The day her infant son was flown to a hospital in Omaha for a Congenital Heart Defect, is a day Merri Royce will never forget.

It was nearly two years ago Royce gave birth to her son, Jacob Sandmeier, in Mitchell. That same day they discovered he was born with a Congenital Heart Defect (CHD), and he was flown to a Sioux Falls hospital. But his condition worsened and he was then flown to Omaha.

During the flight to Omaha, while Royce and Jacob's father Lance Sandmeier were driving to Omaha, they found out Jacob's intestines ruptured because not enough blood was pumping from his heart.

Doctors told Royce he wasn't going to make it.

"It was a horrible, long drive," Royce said. "It was one of the most horrible, traumatic experiences I feel anybody can go through."

After nearly a month in the hospital, and an open heart surgery, Jacob's condition improved. He eventually was sent home to Mitchell.

But, this past summer, the family braced themselves for bad news once again. Jacob was scheduled to undergo an echocardiogram — also called an echo — when the cardiologist told Royce he needed a second open heart surgery.

"We starting getting really scared and freaked out and we just decided to do something more — something to help," Royce said.

And Helping Heart Heroes was founded.

During the waiting period that determined if Jacob needed to have an additional open heart surgery, the family decided to focus on something positive to help through the trying time. So, they formed the charity they now call Helping Heart Heroes.

That was six months ago, and now the family is preparing for the first-ever fundraiser this Saturday at The Village Bowl in Mitchell. The money raised will be given to the Pediatric Congenital Heart Association for research.

Feb. 7 through Feb. 14 has been deemed Congenital Heart Disease Awareness Week 2018, and the main reason Royce and her family chose this weekend to host the fundraiser.

One out of every 100 babies are born with CHD, making it the most common birth defect, according to the heart association. There is also no cure.

"It just fueled the fire for us to raise awareness," Royce said.
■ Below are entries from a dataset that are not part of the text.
(** ** Frames *)

Lemma audio_survives f :
  audio_wf f -> decode_audio_frame (encode_audio_frame f []) (a_timestamp f) = Ok f.
Proof.
  destruct f as [ts fmt rate b8 st hdr data]. intros [[Hi Hf] Ha]. cbn [a_format a_is_aac_sequence_header] in *.
  unfold encode_audio_frame, decode_audio_frame, write_u8. cbn [a_timestamp a_format a_sample_rate
    a_is_8bit_sample a_is_stereo a_is_aac_sequence_header a_data].
  fold (audio_header (audio_raw_id fmt) rate b8 st).
  destruct (audio_header_fields (audio_raw_id fmt) rate b8 st Hi) as (H1 & H2 & H3 & H4 & H5).
  case_bool_decide as E; cbn [app]; unfold se_bind at 1; rewrite media_read_u8_cons by done;
    cbn beta; rewrite H2, Hf, H3, H4, H5.
  - rewrite bool_decide_true by done. unfold se_bind at 1 2. rewrite media_read_u8_cons by (by destruct hdr).
    subst fmt. by destruct hdr.
  - rewrite bool_decide_false by done. destruct hdr; [by specialize (Ha eq_refl)|done].
Qed.

Lemma video_survives f :
  video_wf f -> decode_video_frame (encode_video_frame f []) (v_timestamp f) = Ok f.
Proof.
  destruct f as [ts cts ft codec t data]. intros [[Hi Hc] Ha]. unfold has_avc_header in Ha.
  cbn [v_codec v_frame_type v_avc_packet_type v_composition_timestamp_offset] in *.
  unfold encode_video_frame, decode_video_frame, write_u8, write_i24. cbn [v_timestamp v_codec v_frame_type
    v_avc_packet_type v_composition_timestamp_offset v_data].
  destruct (nibbles (frame_type_u8 ft) (video_raw_id codec)) as (_ & H1 & H2 & H3);
    [by destruct ft|done|].
  assert (Hft : frame_type_of (frame_type_u8 ft) = Ok ft) by (by destruct ft).
  destruct t as [t|]; rewrite <- ?app_assoc; cbn [app]; unfold se_bind at 1; rewrite media_read_u8_cons by done;
    cbn beta; rewrite H2, H3, Hft, Hc; unfold se_bind at 1; cbn [se_of];
    destruct (bool_decide (codec = Avc) && _).
  - destruct Ha as [_ Hr]. unfold se_bind at 1 2. rewrite media_read_u8_cons by (by destruct t).
    assert (Ht : avc_packet_type_of (avc_packet_type_u8 t) = Ok t) by (by destruct t).
    rewrite Ht. unfold se_bind at 1 2. cbn [se_of]. rewrite media_read_i24_app by done. done.
  - by destruct Ha.
  - by destruct Ha as [[? [=]] _].
  - by destruct Ha as [_ ->].
Qed.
Trying to make 'a little bit of a difference'

Ever since Royce and her family began Helping Heart Heroes, the amount of people who have also been impacted by CHD in the Mitchell area have reached out.

And the entire family is shocked by the numbers.

"It's crazy how many people start telling me their CHD stories," Royce said. "It's really common. It's really scary."

But what's been even more surprising is the amount of support Royce has received. Several area businesses have agreed to sponsor, donate and help in several ways for the upcoming fundraiser.

And this has Royce hopeful for her son's, and the thousands of other children's, future with CHD.

"Before I had him, if I would've been asked what CHD is, I would have had no idea whatsoever," Royce said, again stating the one in 100 figure. "With awareness, brings funding, which brings research and it's good to put it out there."

Jacob's siblings include 12-year-old Raeana Eggert, 10-year-old Leo Eggert and 6-year-old Janelie Eggert. And each one of them also recall the day Jacob was born, and the health issues he's faced.

"It was probably the scariest time for any of us in our whole lives," Royce said. "We've never experienced anything this traumatic."

Jacob still has doctor appointments every three months, and will need to undergo a few more open heart surgeries in the future, Royce said. But she and the family are prepared, and eager to spread the word about CHD as much as possible.

"We're just trying to make a little bit of a difference," Royce said. "It's heartbreaking seeing how many children are out there fighting."